Prompt. Print, in exact form, the lines below from the one containing "(∀ self e1 e2" through the one containing "getelement fs u st = (r, st') →", and omit all others.

Dataset.
(** * The PIP AI stream relay ([apps/api/stream.py]) in Rocq

    A shallow embedding of [StreamManager]: the Redis stream log it writes
    to and reads from, the registry [active_streams], the two publishers,
    the three SSE generators and the HTTP handlers wrapped around them,
    followed by the properties of the relay that hold (or fail) on this
    code. *)

From Stdlib Require Import Ascii.
From stdpp Require Import gmap strings list fin_maps sorting.

Open Scope string_scope.
Open Scope list_scope.

(** ** Redis stream ids and entries

    Redis names a stream entry [<ms>-<seq>] and orders entries by the
    pair.  The code never looks inside an id: it hands back to [xread]
    whatever id it last received; the literal ["0"] it starts from is the
    id [0-0], below every id Redis generates. *)

Definition entry_id : Type := N * N.

Definition id_ltb (a b : entry_id) : bool :=
  (a.1 <? b.1)%N || ((a.1 =? b.1)%N && (a.2 <? b.2)%N).

Definition id_lt (a b : entry_id) : Prop := id_ltb a b = true.

Definition id_le (a b : entry_id) : Prop := a = b ∨ id_lt a b.

#[global] Instance id_lt_dec (a b : entry_id) : Decision (id_lt a b).
Proof. unfold id_lt. apply _. Defined.

(** The sentinel ["0"]. *)
Definition id0 : entry_id := (0%N, 0%N).

(** A Python [dict] with string keys and values, as Redis returns it with
    [decode_responses=True]. *)
Abbreviation fields := (gmap string string).

(** [event_data.get(k, d)] *)
Definition get_or (d : fields) (k dflt : string) : string :=
  default dflt (d !! k).

Definition entry : Type := entry_id * fields.

(** The Redis server: stream key to entries, oldest first. *)
Abbreviation redis_log := (gmap string (list entry)).

Definition stream_of (log : redis_log) (key : string) : list entry :=
  default [] (log !! key).

Definition last_id_of (l : list entry) : entry_id :=
  match last l with Some e => e.1 | None => id0 end.

(** The id Redis gives to an entry added with id [*] when its clock
    reads [now_ms]. *)
Definition next_id (now_ms : N) (l : list entry) : entry_id :=
  let top := last_id_of l in
  if (top.1 <? now_ms)%N then (now_ms, 0%N) else (top.1, (top.2 + 1)%N).

(** [MAXLEN ~ n], which is what redis-py sends for [xadd(..., maxlen=n)],
    its [approximate] being true unless the caller says otherwise, and no
    caller here does.  The server drops oldest entries by whole nodes of
    its own storage and never goes below [n] entries; how many entries
    that makes depends on how it has packed the stream.  [evicted] is
    the number it would drop, and at most the surplus over [n] goes. *)
Definition trim (maxlen evicted : nat) (l : list entry) : list entry :=
  drop (evicted `min` (length l - maxlen)) l.

(** [XADD key [MAXLEN ~ maxlen] * field value ...] *)
Definition xadd (key : string) (data : fields) (maxlen : option nat)
    (now_ms : N) (evicted : nat) (log : redis_log) : redis_log :=
  let l := stream_of log key in
  let l' := l ++ [(next_id now_ms l, data)] in
  <[key := match maxlen with Some n => trim n evicted l' | None => l' end]>
    log.

(** [XREAD COUNT count STREAMS key ... id ...]: for each requested stream,
    in the order of the request, at most [count] entries above the given
    id; a stream with nothing new is left out of the reply. *)
Definition newer (cur : entry_id) (l : list entry) : list entry :=
  filter (λ e : entry, id_lt cur e.1) l.

Definition xread (log : redis_log) (req : list (string * entry_id))
    (count : nat) : list (string * list entry) :=
  omap (λ '(key, cur),
          match take count (newer cur (stream_of log key)) with
          | [] => None
          | msgs => Some (key, msgs)
          end) req.

(** Every stream of the log carries strictly increasing ids. *)
Definition sorted_ids (l : list entry) : Prop :=
  StronglySorted id_lt (l.*1).

Definition log_wf (log : redis_log) : Prop :=
  ∀ key l, log !! key = Some l → sorted_ids l.

(** ** Stream configuration *)

Definition STREAM_KEYS : list (string * string) :=
  [ ("workflow_progress", "pip-ai:workflow:progress");
    ("file_analysis", "pip-ai:analysis:progress");
    ("ai_processing", "pip-ai:ai:progress");
    ("notifications", "pip-ai:notifications") ].
(** C6. [loadpart] on an item path that is in the part collection, be it
    there from the start or by an earlier [loadpart], raises
    [DuplicateKeyError] and leaves the state as it was; [additem] on a
    relationship element whose id is in the collection, from the start or
    by an earlier [additem], raises [DuplicateKeyError] and leaves the
    collection as it was. *)
Theorem duplicates_rejected :
  (∀ fs p ct (st : State),
     is_Some (partname_dict st !! p) →
     loadpart fs p ct st
     = (Raise (DuplicateKeyError ("cannot add part with duplicate key ('" +:+ p +:+ "')")),
        st))
  ∧ (∀ fs p ct ct' (st st' : State) part,
       loadpart fs p ct st = (Ok part, st') →
       loadpart fs p ct' st'
       = (Raise (DuplicateKeyError ("cannot add part with duplicate key ('" +:+ p +:+ "')")),
          st'))
  ∧ (∀ self rel_elm,
       is_Some (_id_dict self !! get rel_elm "Id") →
       additem self rel_elm
       = (Raise (DuplicateKeyError ("cannot add relationship with duplicate key ('"
                                    +:+ fmt_s (get rel_elm "Id") +:+ "')")), self))
  ∧ (∀ self e1 e2 rel self',
       additem self e1 = (Ok rel, self') →
       get e2 "Id" = get e1 "Id" →
       additem self' e2
       = (Raise (DuplicateKeyError ("cannot add relationship with duplicate key ('"
                                    +:+ fmt_s (get e2 "Id") +:+ "')")), self')).
Proof.
  assert (∀ self rel_elm,
       is_Some (_id_dict self !! get rel_elm "Id") →
       additem self rel_elm
       = (Raise (DuplicateKeyError ("cannot add relationship with duplicate key ('"
                                    +:+ fmt_s (get rel_elm "Id") +:+ "')")), self)) as Hadd.
  { intros self rel_elm Hin. unfold additem. cbn. by rewrite bool_decide_eq_true_2. }
  split_and!.
  - apply loadpart_known.
  - intros fs p ct ct' st st' part (_ & st1 & _ & ->)%loadpart_Ok_inv.
    apply loadpart_known. cbn. by rewrite lookup_insert_eq.
  - done.
  - intros self e1 e2 rel self'. unfold additem. cbn.
    case_bool_decide; [done|]. intros [= <- <-] Heq.
    apply Hadd. cbn. rewrite Heq, lookup_insert_eq. done.
Qed.


Lemma getstream_state fs u (st st' : State) r :
  getstream fs u st = (r, st') →
  st' = if contains fs u then with_reads (reads st ++ [u]) st else st.
Proof.
  unfold getstream. destruct (contains fs u); cbn.
  - unfold bind, modify, ret, raise. destruct fs; repeat case_match; intros; by simplify_eq.
  - unfold raise. intros; by simplify_eq.
Qed.

Lemma getelement_state fs u (st st' : State) r :
  getelement fs u st = (r, st') →
  st' = if contains fs u then with_reads (reads st ++ [u]) st else st.
Proof.
  unfold getelement. destruct (contains fs u) eqn:Hc; cbn.
  - unfold bind. destruct (getstream fs u st) as [r1 st1] eqn:Hs.
    apply getstream_state in Hs. rewrite Hc in Hs. subst st1.
    unfold ret, raise. repeat case_match; intros; by simplify_eq.
  - unfold raise. intros; by simplify_eq.
Qed.

Lemma getelement_Ok_contains fs u (st st' : State) e :
  getelement fs u st = (Ok e, st') → contains fs u = true.
Proof. unfold getelement. by destruct (contains fs u). Qed.

Lemma getstream_Ok_contains fs u (st st' : State) b :
  getstream fs u st = (Ok b, st') → contains fs u = true.
Proof. unfold getstream. by destruct (contains fs u). Qed.

Lemma load_body_Ok fs p ts (st st' : State) be :
  load_body fs p ts st = (Ok be, st') →
  contains fs p = true ∧ st' = with_reads (reads st ++ [p]) st.
Proof.
  unfold load_body. intros (fmt & st1 & Hfmt & Hrest)%bind_Ok_inv.
  assert (st1 = st) as ->.
  { unfold format, bind, getattr, ret in Hfmt. repeat case_match; by simplify_eq. }
  case_bool_decide.
  - apply bind_Ok_inv in Hrest as (e & st2 & He & Hret).
    unfold ret in Hret. simplify_eq.
    pose proof (getelement_Ok_contains _ _ _ _ _ He) as Hc.
    apply getelement_state in He. rewrite Hc in He. done.
  - apply bind_Ok_inv in Hrest as (e & st2 & He & Hret).
    unfold ret in Hret. simplify_eq.
    pose proof (getstream_Ok_contains _ _ _ _ _ He) as Hc.
    apply getstream_state in He. rewrite Hc in He. done.
Qed.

Your response.
  ∧ (∀ self e1 e2 rel self',
       additem self e1 = (Ok rel, self') →
       get e2 "Id" = get e1 "Id" →
       additem self' e2
       = (Raise (DuplicateKeyError ("cannot add relationship with duplicate key ('"
                                    +:+ fmt_s (get e2 "Id") +:+ "')")), self')).
Proof.
  assert (∀ self rel_elm,
       is_Some (_id_dict self !! get rel_elm "Id") →
       additem self rel_elm
       = (Raise (DuplicateKeyError ("cannot add relationship with duplicate key ('"
                                    +:+ fmt_s (get rel_elm "Id") +:+ "')")), self)) as Hadd.
  { intros self rel_elm Hin. unfold additem. cbn. by rewrite bool_decide_eq_true_2. }
  split_and!.
  - apply loadpart_known.
  - intros fs p ct ct' st st' part (_ & st1 & _ & ->)%loadpart_Ok_inv.
    apply loadpart_known. cbn. by rewrite lookup_insert_eq.
  - done.
  - intros self e1 e2 rel self'. unfold additem. cbn.
    case_bool_decide; [done|]. intros [= <- <-] Heq.
    apply Hadd. cbn. rewrite Heq, lookup_insert_eq. done.
Qed.


Lemma getstream_state fs u (st st' : State) r :
  getstream fs u st = (r, st') →
  st' = if contains fs u then with_reads (reads st ++ [u]) st else st.
Proof.
  unfold getstream. destruct (contains fs u); cbn.
  - unfold bind, modify, ret, raise. destruct fs; repeat case_match; intros; by simplify_eq.
  - unfold raise. intros; by simplify_eq.
Qed.

Lemma getelement_state fs u (st st' : State) r :
  getelement fs u st = (r, st') →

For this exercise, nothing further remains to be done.